Disparition d’Agathe Hilairet : recherches suspendues, enquête continue
Une semaine après la disparition inquiétante d’Agathe Hilairet, 28 ans, partie faire son jogging à Vivonne (Vienne), les recherches sur le terrain ont pris fin. La gendarmerie a annoncé le 17 avril, mais l’enquête se poursuit à un niveau supérieur avec une cellule nationale spécialisée.

Le jeudi 10 avril
Agathe Hilairet s’est élancée pour une course matinale. Partie du domicile de ses parents, elle n’a plus donné signe de vie depuis. Son téléphone a émis sa dernière trace vers 9 heures entre Les Grands Ormeaux et Le Champ Salaud, dans la commune voisine de Voulon. À partir de ce moment-là, le silence est total : aucun appel ni message.
Opérations de recherche
Dès que l’alerte a été donnée concernant cette disparition jugée inquiétante, les autorités ont mobilisé d’importants moyens de recherche.

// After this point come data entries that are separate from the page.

(* ===== verification/FileMsgsLog.v ===== *)
(** * The message store in files, for publishing

    The message store in files is an instance of the interface that the publish loop writes
    through ([MsgLogSpec] of [MsgStore.v]): a stored message is added to the window, and what
    has been flushed is found again by a restart.  [FileMsgCases] has runs where a
    hypothesis of the refinement does not hold, or where the window does not say all. *)

From Stdlib Require Import ZArith Lia Ascii String Sorted.
From stdpp Require Import base list gmap strings.
From S2P Require Import Prelude Bytes Util GoLib MemStore MsgStore Proto ProtoSpec Crc Records RecordsSpec FileSubs Cache FilesManager FileMsgs FileMsgsSpec FileMsgsRemove FileMsgsWrite FileMsgsStore FileMsgsLookup FileMsgsTime FileMsgsRefine FileMsgsRecover MsgRestore.

Local Open Scope Z_scope.

Module FileMsgLog.
Import Proto ProtoSpec Rec FileOptions FM FileMsg FileMsgSpec FileMsgRemove FileMsgWrite FileMsgStoreSpec FileMsgRefine FileMsgRecover.

Section Log.
Context (opts : FileStoreOptions) (Hopts : FileOptions.valid opts) (limits : Mem.MsgStoreLimits) (channelName : string).
Context (codec : codec MsgProto) (nonempty : forall m, 0 < Sequence m -> c_put codec m <> []) `{!Lawful codec}.
Context (pressure : nat -> list (part * Z)) `{!RangeOrder Z}.
Context (fillers_ok : forall ts seq, is_i64 ts -> 0 < seq < two64 - 1 -> msg_ok codec (filler channelName ts seq)).
Context (Hread : ReadBufferSize opts <= 0 \/ 32 <= ReadBufferSize opts).
Context (Hmode : FileDescriptorsLimit opts <= 0 \/ BufferSize opts <= 0).
Context (low now : Z).

Definition file_log : MsgLog FileMsgStore rec_error := {|
  StoreMsg _ m ms := FileMsg.Store opts limits channelName codec pressure m ms;
  FlushMsgs ms := FileMsg.Flush opts pressure ms
|}.

Program Definition file_log_spec :
  @MsgLogSpec FileMsgStore rec_error (file_store opts codec pressure now)
    (file_store_spec opts Hopts limits channelName codec nonempty pressure fillers_ok Hread low now) file_log := {|
  storable m := msg_ok codec m /\ in_range low m;
  durable := survives opts limits codec pressure low
|}.
Next Obligation.
  intros ms w m t St Hm Hb Hok. left.
  destruct (exec_stable opts Hopts limits channelName codec nonempty pressure fillers_ok Hread low (DoStore m) ms w St Hok)
    as (a & ms' & w' & E & St' & -> & ->).
  cbn in E |- *. destruct (FileMsg.Store opts limits channelName codec pressure m ms) as [r ms1] eqn:E1. unfold mbind, M_bind in E. rewrite E1 in E.
  destruct r; cbn in E; [|done|done]. injection E as -> ->. eexists _, _. split; [done|]. split; [exact St'|].
  apply (trim_pushed (FileMsgSpec.Size codec) limits). unfold wstore. destruct (Z.leb_spec (Sequence m) (Window.wlast w)); [lia|].
  destruct w as [[f q]|]; [|done]. cbn [default]. rewrite Hm, Z.sub_diag. done.
Qed.
Next Obligation.
  intros ms w St. by apply Flush_survives.
Qed.

(** ** Restoring *)

Definition file_restore : MsgRestore FileMsgStore rec_error := {|
  MsgRestore.FirstMsg ms := match (FileMsg.FirstMsg opts codec pressure now ms).1 with Ok m => inl m | _ => inr LookupError end;
  EmptyMsgs ms := FileMsg.Empty opts ms
|}.

(** An operation returns what [exec] returns, without its wrapper. *)
Lemma log_exec_inv {A : Type} (m : FileMsg.M A) (f : A -> answer) ms a ms' :
  (r ← m; mret (f r)) ms = (Ok a, ms') -> exists r, m ms = (Ok r, ms') /\ a = f r.
Proof. unfold mbind, M_bind. destruct (m ms) as [[r| |] s]; intros [= <- <-]. by exists r. Qed.

Lemma file_restore_spec :
  @MsgRestoreSpec FileMsgStore rec_error (file_store opts codec pressure now)
    (file_store_spec opts Hopts limits channelName codec nonempty pressure fillers_ok Hread low now) file_log file_log_spec file_restore.
Proof.
  split.
  - intros ms w St.
    destruct (exec_stable opts Hopts limits channelName codec nonempty pressure fillers_ok Hread low (DoFirstMsg now) ms w St I) as (a & ms' & w' & E & _ & -> & ->).
    destruct (log_exec_inv _ Msg _ _ _ E) as (r & E1 & [= <-]). cbn. rewrite E1. cbn. destruct w as [[f [|m q]]|]; done.
  - intros ms w St.
    destruct (exec_stable opts Hopts limits channelName codec nonempty pressure fillers_ok Hread low DoEmpty ms w St I) as (a & ms' & w' & E & St' & -> & ->).
    destruct (log_exec_inv _ (fun _ => Done) _ _ _ E) as ([] & E1 & _). by exists ms'.
  - intros ms m t St Hm Hok. left.
    destruct (exec_stable opts Hopts limits channelName codec nonempty pressure fillers_ok Hread low (DoStore m) ms None St Hok) as (a & ms' & w' & E & St' & -> & ->).
    destruct (log_exec_inv _ Seq _ _ _ E) as (r & E1 & [= <-]). exists ms'. eexists. split; [exact E1|]. split; [exact St'|].
    apply (trim_pushed (FileMsgSpec.Size codec) limits). unfold wstore. cbn. by destruct (Z.leb_spec (Sequence m) 0); [lia|].
  - intros ms w m t St Hm. pose proof (view_FirstAndLast (MsgStoreSpec := file_store_spec opts Hopts limits channelName codec nonempty pressure fillers_ok Hread low now) ms w St) as Hf.
    cbn in Hf. injection Hf as _ Hl. cbn. unfold FileMsg.Store, mbind, M_bind, get_store. cbn. by rewrite Hl, (proj2 (Z.leb_le _ _) Hm).
Qed.
End Log.
End FileMsgLog.

Module FileMsgCases.
Import Crc Proto FileOptions Buffer Rec RecSpec Cache FileMsg FileMsgSpec FileMsgRefine FileMsgSample FileMsgRecover.

#[local] Instance cases_Z_order : RangeOrder Z := default_order Z.

Definition no_limits : Mem.MsgStoreLimits := Mem.mkLimits 0 0 0.

(** A round of the background tasks that empties the cache and does nothing else. *)
Definition evict_all (now : Z) : op := DoBackground now (mkBkg 0 0 now now).

(** A buffer for reading that is smaller than an index record: reading ahead slices the
    buffer past its capacity, and the lookup of a message that is in the files panics. *)
Definition tiny_reads : FileStoreOptions := mkOptions 256 true 1 50 0 true IEEE true 2 0 0 "" 0 1 true 16 0.

Theorem small_read_buffer_panics :
  (exec_all tiny_reads no_limits "foo" plain (fun _ => [])
     [DoStore (foo 1 10); DoStore (foo 2 20); DoStore (foo 3 30); evict_all 5000000000; DoLookup 5000000001 1] (new_store tiny_reads 0)).1 = Panic.
Proof. vm_compute. reflexivity. Qed.

(** Two messages per slice, a write buffer, at most ten files. *)
Definition few_files : FileStoreOptions := mkOptions 256 true 1 50 0 true IEEE true 2 0 0 "" 10 1 true 64 0.
Definition close_index (n : nat) : list (part * Z) := if (n =? 4)%nat then [(Idx, 2)] else [].

Definition index_ops : list op :=
  [DoStore (foo 1 10); DoStore (foo 2 20); DoStore (foo 3 30); evict_all 1000000040; DoLookup 1000000050 1; DoLookup 1000000060 3].

(** With a limit on file descriptors and a write buffer, the index file of the slice that
    is written to may be closed alone: its records are then in the file before the messages
    are, and the messages are not found any more. *)
Theorem index_closed_alone :
  (exec_all few_files no_limits "foo" plain close_index index_ops (new_store few_files 1000000000)).1 = Err AtEOF /\
  exists l, (exec_all few_files no_limits "foo" plain (fun _ => []) index_ops (new_store few_files 1000000000)).1 = Ok l /\
    list.last l = Some (Msg (Some (foo 3 30))).
Proof. split; [by vm_compute|]. eexists. split; vm_compute; reflexivity. Qed.

(** Removing a slice deletes messages that have been flushed, while the message that made
    the store exceed its limits is only in the buffer: a crash then leaves nothing, and the
    sequences start again. *)
Definition crash_opts : FileStoreOptions := mkOptions 256 true 1 50 0 true IEEE true 2 0 0 "" 0 1 true 64 0.
Definition one_message : Mem.MsgStoreLimits := Mem.mkLimits 1 0 0.

Theorem crash_restarts_sequences :
  let ms := (exec_all crash_opts one_message "foo" plain (fun _ => [])
               [DoStore (foo 1 10); DoStore (foo 2 20); DoFlush; DoStore (foo 3 30)] (new_store crash_opts 0)).2 in
  FirstAndLastSequence ms = (3, 3) /\
  match newFileMsgStore crash_opts one_message plain (fun _ => []) 50 (Some (directory ms)) with
  | Ok ms' => FirstAndLastSequence ms' = (0, 0)
  | _ => False
  end.
Proof. split; vm_compute; reflexivity. Qed.

(** Once all messages have expired, a message that is stored after a gap does not set the
    time of the next expiration: the store keeps it, with the messages that fill the gap,
    past its age. *)
Definition aged : Mem.MsgStoreLimits := Mem.mkLimits 0 0 100.

Theorem gap_after_expiration :
  let ms := (exec_all crash_opts aged "foo" plain (fun _ => [])
               [DoStore (foo 1 10); DoBackground 200 (mkBkg 110 200 200 200); DoStore (foo 4 300)] (new_store crash_opts 0)).2 in
  FirstAndLastSequence ms = (2, 4) /\ expiration ms = 0.
Proof. split; vm_compute; reflexivity. Qed.

(** An index file without records beside a data file that ends in the middle of a record:
    recovery truncates the index file where it means the data file, and fails, although
    it is asked to truncate. *)
Theorem torn_data_without_index :
  let whole := enc crash_opts plain (foo 1 10) in
  let torn := take 20 (enc crash_opts plain (foo 2 20)) in
  TruncateUnexpectedEOF crash_opts = true /\
  recover_slice crash_opts plain (version ++ whole ++ torn) (Some version) = Err InvalidFile /\
  exists s idx, recover_slice crash_opts plain (version ++ whole ++ torn) None = Ok (s, version ++ whole, idx).
Proof. split; [done|]. split; [by vm_compute|]. eexists _, _. vm_compute. reflexivity. Qed.
End FileMsgCases.
(* ===== verification/PublishLoop.v ===== *)
(** * Publishing

    The path of a published message through the server: [processClientPublish] checks the
    request and posts it on a channel; [ioLoop] takes requests from there in batches, stores
    them, flushes the stores, has the messages delivered, and acknowledges them to their
    publishers.  Requests to delete an inactive channel go through the same loop. *)

From Stdlib Require Import ZArith Lia Ascii String.
From stdpp Require Import base list gmap strings.
From S2P Require Import Prelude Bytes Util GoLib Effects Proto Spb MemStore MsgStore ClientStore SubState Delivery SubStore ChannelStore.

Local Open Scope Z_scope.

Module Publish.
Import Sub Reg Chan.

(** ** Requests *)

(** [nats.Msg] *)
Record nats_msg := mkNatsMsg { m_Subject : string; m_Reply : string; m_Data : list byte }.

(** The fields of [pb.PubMsg] that the server uses. *)
Record PubMsg := mkPubMsg {
  pm_ClientID : string;
  pm_Guid : string;
  pm_Subject : string;
  pm_Reply : string;
  pm_Data : list byte;
  pm_ConnID : string
}.

(** [ioPendingMsg]: a message, a request to delete the channel [c] ([dc]), or a request to
    synchronize with the loop ([sc]). *)
Record ioPendingMsg := mkPending {
  m : nats_msg;
  pm : PubMsg;
  c : option ptr;
  dc : bool;
  sc : option nat
}.

Definition set_c (v : ptr) (x : ioPendingMsg) : ioPendingMsg := mkPending (m x) (pm x) (Some v) (dc x) (sc x).
Definition no_msg : nats_msg := mkNatsMsg "" "" [].
Definition no_pub : PubMsg := mkPubMsg "" "" "" "" [] "".

Definition sendDeleteChannelRequest (p : ptr) : ioPendingMsg := mkPending no_msg no_pub (Some p) true None.
Definition sendSynchronziationRequest (n : nat) : ioPendingMsg := mkPending no_msg no_pub None false (Some n).

(** ** [processClientPublish] *)

Section Receive.
Context {E : Type}.
(** [Unmarshal] of [pb.PubMsg]: what it has decoded, and whether it succeeded. *)
Context (unmarshal : list byte -> PubMsg * bool).

Record stats := mkStats { inMsgs : Z; inBytes : Z }.

Inductive received :=
| Posted (x : ioPendingMsg)
| Refused (a : pub_answer E)
| Ignored.

Definition processCtrlMsg (msg : nats_msg) : bool :=
  match CtrlMsg.Unmarshal CtrlMsg.zero (m_Data msg) with Ok _ => true | _ => false end.

Definition refuse (msg : nats_msg) (pm : PubMsg) : received :=
  Refused (mkAnswer (m_Reply msg) (pm_Guid pm) (Some ErrInvalidPubReq)).

(** With partitions the client is waited for: [waited] is the answer of
    [isValidWithTimeout] then. *)
Definition processClientPublish (clients : clientStore) (waited : option bool) (msg : nats_msg) (st : stats)
  : received * stats :=
  let '(pm, ok) := unmarshal (m_Data msg) in
  if negb ok then (if processCtrlMsg msg then Ignored else refuse msg pm, st)
  else
    let st := mkStats (i64 (inMsgs st + 1)) (i64 (inBytes st + Z.of_nat (length (m_Data msg)))) in
    if String.eqb (pm_Guid pm) "" || negb (ChannelName.IsChannelNameValid (pm_Subject pm) false)
    then (refuse msg pm, st)
    else
      let valid := match waited with
                   | Some answer => answer
                   | None => isValid clients (pm_ClientID pm) (pm_ConnID pm)
                   end in
      (if negb valid then refuse msg pm else Posted (mkPending msg pm None false None), st).
End Receive.

(** ** [ioLoop] *)

Section Loop.
Context {S D R E : Type} `{MsgStore S} `{!MsgLog S E} `{!Stores D S E} `{!RaftStore R E}.
Context `{!RangeOrder ptr} `{!RangeOrder string}.
Context (unicode : list ascii -> list ascii).
Context (e : @environment S D R E).
Context (batchSize sleepTime : Z).
(** What the sender of a synchronization request does while the loop waits for it. *)
Context (synchronized : nat -> @stan S D R E -> @stan S D R E).

Abbreviation M := (eff (@stan S D R E) (chan_error E)).

Definition answer (x : ioPendingMsg) (err : option (chan_error E)) : M unit :=
  modify (fun s => set_answers (answers s ++ [mkAnswer (m_Reply (m x)) (pm_Guid (pm x)) err]) s).

Definition logErrAndSendPublishErr (x : ioPendingMsg) (err : chan_error E) : M unit := answer x (Some err).
Definition ackPublisher (x : ioPendingMsg) : M unit := answer x None.

Definition pubMsgToMsgProto (p : ptr) (pm : PubMsg) (seq : Z) : M MsgProto :=
  t ← clock e;
  c ← chan_at p;
  let now := wall_now t in
  let ts := if (0 <? lTimestamp c) && (now <? lTimestamp c) then lTimestamp c else now in
  _ ← update_chan p (set_lTimestamp ts);
  mret (mkMsg seq (pm_Subject pm) (pm_Reply pm) (pm_Data pm) ts false 0 0).

(** Calls to the message store of a channel. *)
Definition on_msgs {A : Type} (p : ptr) (f : S -> outcome E A * S) : M A :=
  c ← chan_at p;
  let '(r, ms) := f (msgs c) in
  _ ← update_chan p (set_msgs ms);
  match r with Ok a => mret a | Err x => fail (StoreFailed x) | Panic => panic end.

(** *** Without clustering *)

Definition store_one (x : ioPendingMsg) (acc : list ioPendingMsg * gset ptr) : M (list ioPendingMsg * gset ptr) :=
  r ← catch (p ← lookupOrCreateChannel unicode e (pm_Subject (pm x));
             c ← chan_at p;
             msg ← pubMsgToMsgProto p (pm x) (nextSequence c);
             t ← clock e;
             _ ← on_msgs p (StoreMsg (wall_now t) msg);
             mret p);
  match r with
  | inr err => _ ← logErrAndSendPublishErr x err; mret acc
  | inl p =>
      _ ← update_chan p (fun c => set_nextSequence (u64 (nextSequence c + 1)) c);
      mret (acc.1 ++ [x], {[p]} ∪ acc.2)
  end.

Fixpoint store_all (iopms : list ioPendingMsg) (acc : list ioPendingMsg * gset ptr)
  : M (list ioPendingMsg * gset ptr) :=
  match iopms with
  | [] => mret acc
  | x :: iopms' => acc ← store_one x acc; store_all iopms' acc
  end.

(** *** In a cluster *)

(** The messages of [replicate], by channel, and the requests with their channels. *)
Fixpoint batch_msgs (iopms : list ioPendingMsg) (batches : gmap ptr (list MsgProto))
  : M (list ioPendingMsg * gmap ptr (list MsgProto)) :=
  match iopms with
  | [] => mret ([], batches)
  | x :: iopms' =>
      p ← lookupOrCreateChannel unicode e (pm_Subject (pm x));
      c ← chan_at p;
      msg ← pubMsgToMsgProto p (pm x) (nextSequence c);
      _ ← update_chan p (fun c => set_nextSequence (u64 (nextSequence c + 1)) c);
      r ← batch_msgs iopms' (<[p := default [] (batches !! p) ++ [msg]]> batches);
      mret (set_c p x :: r.1, r.2)
  end.

Fixpoint apply_batches (batches : list (ptr * list MsgProto)) (futures : gmap ptr (option E))
  : M (gmap ptr (option E)) :=
  match batches with
  | [] => mret futures
  | (p, batch) :: batches' =>
      c ← chan_at p;
      s ← get;
      let '(err, s') := raft_Apply e (PublishBatch (id c) batch) s in
      _ ← modify (fun _ => s');
      apply_batches batches' (<[p := err]> futures)
  end.

Definition replicate (iopms : list ioPendingMsg) : M (list ioPendingMsg * gmap ptr (option E)) :=
  r ← batch_msgs iopms ∅;
  futures ← apply_batches (range r.2) ∅;
  mret (r.1, futures).

(** The loop over the futures: a channel is reset when its messages are not replicated. *)
Fixpoint wait_futures (futures : list (ptr * option E)) (flush : gset ptr) : M (gset ptr) :=
  match futures with
  | [] => mret flush
  | (p, None) :: l => wait_futures l ({[p]} ∪ flush)
  | (p, Some _) :: l =>
      lerr ← ask (LastSequence_fails e);
      match lerr with
      | Some _ => panic
      | None =>
          _ ← update_chan p (fun c => set_nextSequence (u64 (LastSequence (msgs c) + 1)) c);
          wait_futures l flush
      end
  end.

Fixpoint sort_out (iopms : list ioPendingMsg) (futures : gmap ptr (option E)) (pending : list ioPendingMsg)
  : M (list ioPendingMsg) :=
  match iopms with
  | [] => mret pending
  | x :: l =>
      match c x ≫= (fun p => futures !! p) with
      | None => panic
      | Some (Some err) => _ ← logErrAndSendPublishErr x (StoreFailed err); sort_out l futures pending
      | Some None => sort_out l futures (pending ++ [x])
      end
  end.

Definition replicate_all (iopms : list ioPendingMsg) : M (list ioPendingMsg * gset ptr) :=
  r ← catch (replicate iopms);
  match r with
  | inr err => _ ← each (fun x => logErrAndSendPublishErr x err) iopms; mret ([], ∅)
  | inl (iopms, futures) =>
      flush ← wait_futures (range futures) ∅;
      pending ← sort_out iopms futures [];
      mret (pending, flush)
  end.

(** *** A batch *)

Definition storeIOPendingMsgs (iopms : list ioPendingMsg) : M (list ioPendingMsg * gset ptr) :=
  if isClustered (sub_env e) then replicate_all iopms else store_all iopms ([], ∅).

(** [processMsg]: the messages of a channel go to its subscribers. *)
Definition deliver (p : ptr) : M unit :=
  c ← chan_at p;
  s ← get;
  match Dlv.processMsg (sub_env e) (msgs c) (psubs (ss c)) (range (qsubs (ss c))).*2 (subscriptions s) with
  | Ok st => modify (set_subscriptions st)
  | _ => panic
  end.

Definition flush_one (p : ptr) : M unit :=
  r ← catch (on_msgs p FlushMsgs);
  match r with
  | inr _ => panic
  | inl _ =>
      _ ← deliver p;
      err ← ask (SubsFlush_fails e);
      match err with
      | Some _ => panic
      | None =>
          c ← chan_at p;
          update_activity p (set_last (mkTime (lTimestamp c) None))
      end
  end.

Definition process_batch (batch : list ioPendingMsg) : M unit :=
  r ← storeIOPendingMsgs batch;
  _ ← each flush_one (order r.2);
  each ackPublisher r.1.

(** *** Taking a batch from the channel *)

(** The inner loop: the messages that are there, up to a request to delete a channel. *)
Fixpoint take_msgs (l : list ioPendingMsg) (batch : list ioPendingMsg)
  : M (list ioPendingMsg * option ioPendingMsg * list ioPendingMsg) :=
  match l with
  | [] => mret (batch, None, [])
  | x :: l' =>
      if dc x then mret (batch, Some x, l')
      else match sc x with
           | Some n => _ ← modify (synchronized n); take_msgs l' batch
           | None => take_msgs l' (batch ++ [x])
           end
  end.

(** The loop that fills a batch.  [queue] is what comes out of the channel, now or later;
    [polls] are the lengths of the channel that the loop will see. *)
Record filled := mkFilled {
  f_batch : list ioPendingMsg;
  f_delete : option ioPendingMsg;
  f_queue : list ioPendingMsg;
  f_polls : list nat;
  f_max : Z
}.

Definition poll (polls : list nat) (queue : list ioPendingMsg) : Z * list nat :=
  match polls with
  | [] => (0, [])
  | n :: polls' => (Z.of_nat (min n (length queue)), polls')
  end.

(** An empty channel is looked at again after a pause, if there is one. *)
Definition poll_again (polls : list nat) (queue : list ioPendingMsg) : Z * list nat :=
  let '(n, polls) := poll polls queue in
  if (n =? 0) && (0 <? sleepTime) then poll polls queue else (n, polls).

(** Each round takes one message at least: [fuel] is what [remaining] is at first. *)
Fixpoint fill (fuel : nat) (remaining : Z) (queue : list ioPendingMsg) (polls : list nat)
  (batch : list ioPendingMsg) (max : Z) : M filled :=
  match fuel with
  | O => mret (mkFilled batch None queue polls max)
  | Datatypes.S fuel' =>
      if 0 <? remaining then
        let '(ioChanLen, polls) := poll_again polls queue in
        if ioChanLen =? 0 then mret (mkFilled batch None queue polls max)
        else
          let ioChanLen := if remaining <? ioChanLen then remaining else ioChanLen in
          let n := Z.to_nat ioChanLen in
          r ← take_msgs (take n queue) batch;
          let '(batch, dciopm, rest) := r in
          match dciopm with
          | Some x => mret (mkFilled batch (Some x) (rest ++ drop n queue) polls max)
          | None =>
              fill fuel' (remaining - ioChanLen) (drop n queue) polls batch
                (if max <? ioChanLen then ioChanLen else max)
          end
      else mret (mkFilled batch None queue polls max)
  end.

Definition channel_of (x : ioPendingMsg) : M ptr :=
  match c x with Some p => mret p | None => panic end.

(** One round of the loop, on the first message of the channel [x] and what follows. *)
Definition io_round (x : ioPendingMsg) (queue : list ioPendingMsg) (polls : list nat) (max : Z)
  : M (list ioPendingMsg * list nat * Z) :=
  if dc x then p ← channel_of x; _ ← handleChannelDelete unicode e p; mret (queue, polls, max)
  else match sc x with
  | Some n => _ ← modify (synchronized n); mret (queue, polls, max)
  | None =>
      r ← fill (Z.to_nat (batchSize - 1)) (batchSize - 1) queue polls [x] max;
      _ ← process_batch (f_batch r);
      _ ← match f_delete r with
          | Some y => p ← channel_of y; handleChannelDelete unicode e p
          | None => mret tt
          end;
      mret (f_queue r, f_polls r, f_max r)
  end.

(** Until the channel is empty: each round takes a message at least. *)
Fixpoint io_rounds (fuel : nat) (queue : list ioPendingMsg) (polls : list nat) (max : Z) : M Z :=
  match fuel, queue with
  | Datatypes.S fuel', x :: queue =>
      r ← io_round x queue polls max;
      let '(queue, polls, max) := r in
      io_rounds fuel' queue polls max
  | _, _ => mret max
  end.

Definition ioLoop (queue : list ioPendingMsg) (polls : list nat) : M Z := io_rounds (length queue) queue polls 0.
End Loop.
End Publish.
(** The steps of a handler, one after the other. *)
Ltac quiet_steps := intros; repeat match goal with
  | |- keeps _ (_ ≫= _) => apply keeps_bind; [|intros]
  | |- keeps _ (modify _) => apply keeps_modify; intros; assumption
  | |- keeps _ (catch _) => apply keeps_catch
  | |- keeps _ (when _ _) => apply keeps_when; intros
  | |- keeps _ (match ?x with _ => _ end) => destruct x
  | |- keeps _ (let '(_, _) := ?x in _) => destruct x
  | |- _ => solve [auto with eff]
  end.

Lemma still_update p f : still (update_chan p f).
Proof. unfold update_chan. quiet_steps. Qed.
Lemma still_activity p : still (activity_at p).
Proof. unfold activity_at. quiet_steps. Qed.
#[local] Hint Resolve still_update still_activity : eff.
Lemma still_update_activity p f : still (update_activity p f).
Proof. unfold update_activity. quiet_steps. Qed.
#[local] Hint Resolve still_update_activity : eff.
Lemma still_start p : still (startDeleteTimer e p).
Proof. unfold startDeleteTimer, resetDeleteTimer, clock. quiet_steps. Qed.
Lemma still_checkCase nm : still (checkCase unicode nm).
Proof. unfold checkCase. quiet_steps. Qed.
Lemma still_assign nm i : still (assign_id e nm i).
Proof. unfold assign_id. quiet_steps. Qed.
Lemma still_pubMsg p pm seq : still (pubMsgToMsgProto e p pm seq).
Proof. unfold pubMsgToMsgProto, clock. quiet_steps. Qed.
Lemma still_msgs {A : Type} p (f : S -> outcome E A * S) : still (on_msgs p f).
Proof. unfold on_msgs. quiet_steps. Qed.
Lemma still_deliver p : still (deliver e p).
Proof. unfold deliver. quiet_steps. Qed.
#[local] Hint Resolve still_start still_checkCase still_assign still_pubMsg still_msgs still_deliver : eff.
Lemma still_flush_one p : still (flush_one e p).
Proof. unfold flush_one. quiet_steps. Qed.
Lemma still_wait l : forall flush, still (wait_futures e l flush).
Proof. induction l as [|[p [x|]] l IH]; cbn [wait_futures]; quiet_steps; apply IH. Qed.
#[local] Hint Resolve still_flush_one still_wait : eff.

Lemma quiet_create nm sc : quiet (create unicode e nm sc).
Proof. unfold create. quiet_steps. Qed.
#[local] Hint Resolve quiet_create : eff.
Lemma quiet_createChannel nm i : quiet (createChannelLocked unicode e nm i).
Proof. unfold createChannelLocked. quiet_steps. Qed.
#[local] Hint Resolve quiet_createChannel : eff.
Lemma quiet_lookupOrCreate nm : quiet (lookupOrCreateChannel unicode e nm).
Proof. unfold lookupOrCreateChannel, createChannel. quiet_steps. Qed.
#[local] Hint Resolve quiet_lookupOrCreate : eff.
Lemma quiet_batch_msgs xs : forall batches, quiet (batch_msgs unicode e xs batches).
Proof. induction xs as [|x xs IH]; cbn [batch_msgs]; quiet_steps. Qed.
Lemma quiet_apply_batches l : forall futures, quiet (apply_batches e l futures).
Proof.
  induction l as [|[p batch] l IH]; cbn [apply_batches]; intros futures a; [apply keeps_ret|]. apply keeps_bind; [apply quiet_still, still_at|]. intros c s Hs.
  rewrite eff_get. pose proof (raft_quiet (PublishBatch (id c) batch) s) as Hq. destruct (raft_Apply e (PublishBatch (id c) batch) s) as [err s']. rewrite eff_modify. apply IH. cbn in Hq. congruence.
Qed.
#[local] Hint Resolve quiet_batch_msgs quiet_apply_batches : eff.
Lemma quiet_replicate xs : quiet (replicate unicode e xs).
Proof. unfold replicate. quiet_steps. Qed.
#[local] Hint Resolve quiet_replicate : eff.

(** So far only refusals have been sent. *)
Definition only_refusals (a : list (pub_answer E)) (s : stan) : Prop :=
  exists l, answers s = a ++ l /\ Forall (fun x => is_Some (pub_error x)) l.

Lemma refusals_quiet {A : Type} a (m : eff stan (chan_error E) A) : quiet m -> keeps (only_refusals a) m.
Proof. intros Hm s (l & Hl & Hf). exists l. split; [|done]. by apply Hm. Qed.
Lemma refusals_deny a x err : keeps (only_refusals a) (logErrAndSendPublishErr (D := D) (R := R) x err).
Proof.
  intros s (l & Hl & Hf). exists (l ++ [answer_to x (Some err)]). split; [cbn; by rewrite Hl, <- app_assoc|]. apply Forall_app. split; [done|].
  constructor; [by eexists|done].
Qed.
#[local] Hint Resolve refusals_deny : eff.
#[local] Hint Extern 3 (keeps (only_refusals _) _) => (apply refusals_quiet; solve [auto with eff]) : eff.

Lemma refusals_store xs : forall acc a, keeps (only_refusals a) (store_all unicode e xs acc).
Proof.
  induction xs as [|x xs IH]; cbn [store_all]; intros acc a; [apply keeps_ret|]. apply keeps_bind; [|intros; apply IH]. unfold store_one.
  apply keeps_bind; [apply refusals_quiet; unfold clock; quiet_steps|]. quiet_steps.
Qed.
Lemma refusals_sort xs : forall futures pending a, keeps (only_refusals a) (sort_out xs futures pending).
Proof. induction xs as [|x xs IH]; cbn [sort_out]; quiet_steps; apply IH. Qed.
#[local] Hint Resolve refusals_store refusals_sort : eff.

Ainsi, environ 100 gendarmes, des drones ainsi que des maîtres-chiens ont ratissé une vaste zone incluant un hélicoptère équipé de caméras thermiques. Initialement, une fouille couvrant 100 km² avait été réalisée avant que les efforts ne soient concentrés sur un périmètre restreint de 3 km² autour de Vivonne. Malgré ces opérations intensives, aucune trace d’Agathe n’a été trouvée et la piste du suicide a rapidement été abandonnée par les enquêteurs.
Description physique d’Agathe Hilairet
Elle mesure 1,65 mètre pour 35 kilos. Passionnée par la course à pied et familière avec le circuit qu’elle empruntait régulièrement à Vivonne, rien ne semblait indiquer qu’il s’agissait d’une disparition volontaire ce jour-là. Sa famille reste profondément bouleversée mais espère toujours un dénouement positif.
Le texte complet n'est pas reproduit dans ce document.